# WORK INSTRUCTIONS:
Print exactly the lines from the line with "(** A JS [Date]: milliseconds" to the last line of the data, please, both included.

Stored data entries
# # # #

(** On a clean title the steps 1 to 5 turn each white-space character
    into a space and drop the last one if it is white space; the outcome
    is settled. *)
Lemma clean_title_step5 s :
  clean_title db s = true ->
  step5 db s = strip_ws db (space_out db <$> s) /\ settled db (step5 db s).
Proof.
  intros (Ht & Hb & Ha & Hu & Hh & Hw)%clean_title_unfold.
  set (m := space_out db <$> s). set (z := strip_ws db m).
  assert (step4 db s = z) as E4.
  { unfold step4, sub_brackets. rewrite (re_sub_id m_bracket) by (by apply no_bracket_pair_no_match).
    unfold sub_prefix. rewrite lstrip_id by done.
    unfold sub_non_ascii. rewrite re_sub_id by (by apply m_non_ascii_none).
    unfold sub_underscores. by rewrite squeeze_spaces. }
  assert (all_ascii m) as Ham.
  { apply Forall_fmap. eapply Forall_impl; [exact Ha|]. intros c Hc. cbn.
    unfold space_out. by destruct (isspace db c). }
  assert (only_spaces db m) as Hom.
  { apply Forall_fmap, Forall_forall. intros c _. cbn. unfold space_out.
    destruct (isspace db c) eqn:E; [done | congruence]. }
  assert (no_double_space m) as Hdm.
  { clear -Hw. subst m. induction s as [|a s IH]; [done|].
    cbn [ws_pair] in Hw. apply orb_false_elim in Hw as [Hab Hw].
    cbn [fmap list_fmap no_double_space]. split; [|by apply IH].
    destruct s as [|b s]; [done|]. cbn [fmap list_fmap]. intros [Ea Eb].
    unfold space_out in Ea, Eb.
    destruct (isspace db a) eqn:Ha; [|by rewrite Ea in Ha].
    destruct (isspace db b) eqn:Hb'; [done | by rewrite Eb in Hb']. }
  assert (settled db z) as Hz.
  { destruct (strip_infix (isspace db) m) as (k & k' & Ek). fold (strip_ws db m) in Ek. fold z in Ek.
    split; [by apply strip_Forall|].
    split.
    { apply strip_Forall, Forall_fmap. eapply Forall_impl; [exact Hu|]. intros c Hc. cbn.
      unfold space_out. by destruct (isspace db c). }
    split; [by apply strip_Forall|].
    split; [by apply no_double_space_strip|].
    split.
    { intros c Hc. destruct s as [|d s]; [done|].
      assert (is_prefix_junk db d = false) as Hd by (by apply Hh).
      assert (isspace db d = false) as Hsd.
      { apply not_junk_not_space; [|done]. by apply Forall_cons in Ha as [? _]. }
      assert (head z = Some d) as Hz.
      { subst z m. cbn [fmap list_fmap]. unfold space_out at 1. rewrite Hsd.
        unfold strip_ws, strip. rewrite lstrip_keep by done. by apply rstrip_head. }
      congruence. }
    split.
    { intros c Hc ->. apply strip_last in Hc. done. }
    split.
    { apply (has_tag_text_infix k z k'). rewrite <- Ek. subst m.
      by rewrite has_tag_text_space_out. }
    destruct (has_bracket_pair z) eqn:E; [|done].
    apply (has_bracket_pair_sublist z m) in E; [|rewrite Ek; apply infix_sublist].
    subst m. rewrite has_bracket_pair_map in E; [congruence|].
    intros c Hc. eapply Forall_forall in Ha; [|exact Hc]. cbn in Ha.
    unfold space_out, isspace. rewrite Ha.
    destruct (ascii_space c) eqn:Es; [|done]. revert Es. char_bounds. }
  split; [|unfold step5; rewrite E4; by destruct (settled_steps db z Hz) as (_ & _ & _ & _ & ->)].
  unfold step5. rewrite E4. by destruct (settled_steps db z Hz) as (_ & _ & _ & _ & ->).
Qed.

End CleanTitleFacts.

Lemma titled_Forall (P : N -> Prop) T y l :
  P 32%N -> P 40%N -> P 41%N ->
  Forall P T -> Forall P y -> (forall x, l = Some x -> Forall P x) ->
  Forall P (titled T y l).
Proof.
  intros H32 H40 H41 HT Hy Hl. unfold titled.
  apply Forall_app. split.
  { destruct T; [done|]. apply Forall_app. split; [done | by repeat constructor]. }
  apply Forall_app. split; [by repeat constructor|].
  apply Forall_app. split; [done|].
  apply Forall_app. split; [by repeat constructor|].
  destruct l as [x|]; [|done]. constructor; auto.
Qed.

Section IdempotenceFacts.
Context (db : UnicodeDB).

Lemma collapse_ws_id u : only_spaces db u -> no_double_space u -> collapse_ws db u = u.
Proof.
  unfold collapse_ws.
  induction 1 as [|c u Hc Hu IH]; [done|]. cbn [no_double_space].
  intros [Hab Hn]. specialize (IH Hn).
  destruct (isspace db c) eqn:E.
  - rewrite re_sub_plus_hit by done. cbn [app].
    assert (c = 32%N) as -> by (by apply Hc). f_equal.
    destruct u as [|d u]; [done|].
    rewrite lstrip_keep; [done|].
    apply Forall_cons in Hu as [Hd _].
    destruct (re_s db d) eqn:Ed; [|done].
    exfalso. apply Hab. split; [done|]. by apply Hd.
  - rewrite re_sub_plus_miss by done. by f_equal.
Qed.

Lemma collapse_ws_no_double u : no_double_space (collapse_ws db u).
Proof.
  apply no_double_space_intro. intros i a b Ha Hb [-> ->].
  by apply (squeeze_no_pair (re_s db) 32%N eq_refl u i 32%N 32%N).
Qed.

Lemma settled_no_newline z : only_spaces db z -> 10%N ∉ z.
Proof.
  intros H Hin. eapply Forall_forall in H; [|exact Hin].
  by specialize (H eq_refl).
Qed.
(** * Client-side lease lifecycle manager and shutdown coordinator

    A shallow embedding of [LeaseManager] (lease-manager.ts) and of the
    signal handling of lifecycle.ts.

    Conventions of the embedding:
    - clock readings and the millisecond durations the source only adds,
      subtracts and compares (timeouts, polling intervals, the rate-limit
      wait) are integers ([Z]);
    - the numbers the source multiplies and rounds (a TTL in seconds, a
      remaining-quota fraction) and what it computes from them (a timer
      interval, a percentage) are JavaScript numbers, IEEE 754 binary64
      values ([number]): every product is rounded to the nearest
      representable value, ties to even, and NaN, the infinities and the
      two zeros are values like the others;
    - an [async] method is a computation in the monad [M]: it threads the
      manager's fields, can throw, and records the network requests, timer
      operations and callback invocations it performs, in order;
    - the answers of the outside world (broker replies, clock readings) are
      arguments of the operation that consumes them;
    - an operation runs from entry to completion without another timer or
      caller interleaving at its suspension points; the one interleaving
      that is modelled is the watchdog of the shutdown coordinator, which
      can fire while [release] waits for the answer to its request. *)

From Stdlib Require Import ZArith QArith Qround SpecFloat String List Bool Lia.
Import ListNotations.

Open Scope Z_scope.

(** ** JavaScript numbers *)

Definition number : Type := spec_float.

Module Num.

(** binary64: 53 bits of mantissa, infinities at exponent 1024. *)
Definition prec : Z := 53.
Definition emax : Z := 1024.

(** The number an integer literal denotes (exact up to 2^53). *)
Definition of_Z (z : Z) : number := binary_normalize prec emax z 0 false.

Definition mul : number -> number -> number := SFmul prec emax.
Definition div : number -> number -> number := SFdiv prec emax.

(** The number a decimal literal [n / d] denotes, [d] a power of ten, in
    the source text or in a JSON body: the nearest representable value. *)
Definition decimal (n d : Z) : number := div (of_Z n) (of_Z d).

(** [x < y] and [x <= y]: false as soon as one side is NaN. *)
Definition ltb : number -> number -> bool := SFltb.
Definition leb : number -> number -> bool := SFleb.

(** The numbers that are falsy: [+0], [-0] and NaN. *)
Definition falsy (x : number) : bool :=
  match x with
  | S754_zero _ | S754_nan => true
  | _ => false
  end.

(** Same value, same representation. *)
Definition eqb (x y : number) : bool :=
  match x, y with
  | S754_zero s, S754_zero s' => Bool.eqb s s'
  | S754_infinity s, S754_infinity s' => Bool.eqb s s'
  | S754_nan, S754_nan => true
  | S754_finite s m e, S754_finite s' m' e' => Bool.eqb s s' && Pos.eqb m m' && Z.eqb e e'
  | _, _ => false
  end.

(** The mantissa of a finite number, with its sign. *)
Definition signed (s : bool) (m : positive) : Z := if s then Zneg m else Zpos m.


End Num.

(** [Math.floor]: the greatest integer not above [x]; NaN, the infinities
    and the zeros are returned as they are. A finite number with a
    non-negative exponent is an integer already. *)
Definition Math_floor (x : number) : number :=
  match x with
  | S754_finite s m e =>
      if 0 <=? e then x
      else Num.of_Z (Z.shiftr (Num.signed s m) (- e))
  | _ => x
  end.

(** [Math.round]: the integer nearest to [x], a tie going towards
    [+Infinity]; a result of zero keeps the sign of [x]. *)
Definition Math_round (x : number) : number :=
  match x with
  | S754_finite s m e =>
      if 0 <=? e then x
      else binary_normalize Num.prec Num.emax
             (Z.shiftr (Num.signed s m + 2 ^ (- e - 1)) (- e)) 0 s
  | _ => x
  end.

(** ** Constants of lease-manager.ts *)

Definition FETCH_TIMEOUT_MS : Z := 10000.
Definition DEFAULT_HEARTBEAT_RATIO : number := Num.decimal 5 10.
Definition DEFAULT_IDLE_TIMEOUT_MS : Z := 20 * 60 * 1000.
Definition IDLE_CHECK_INTERVAL_MS : number := Num.mul (Num.of_Z 60) (Num.of_Z 1000).
Definition DEFAULT_QUOTA_CHECK_INTERVAL_MS : Z := 2 * 60 * 1000.
Definition DEFAULT_LOW_QUOTA_THRESHOLD : number := Num.decimal 2 10.
Definition DEFAULT_MAX_RATE_LIMIT_WAIT_MS : Z := 10 * 1000.

(** ** Data model *)

(** A JS [Date]: milliseconds since the epoch, [None] for an Invalid Date. *)
Definition Date : Type := option Z.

# # # #

# OUTPUT OF THE TASK:
(** A JS [Date]: milliseconds since the epoch, [None] for an Invalid Date. *)
Definition Date : Type := option Z.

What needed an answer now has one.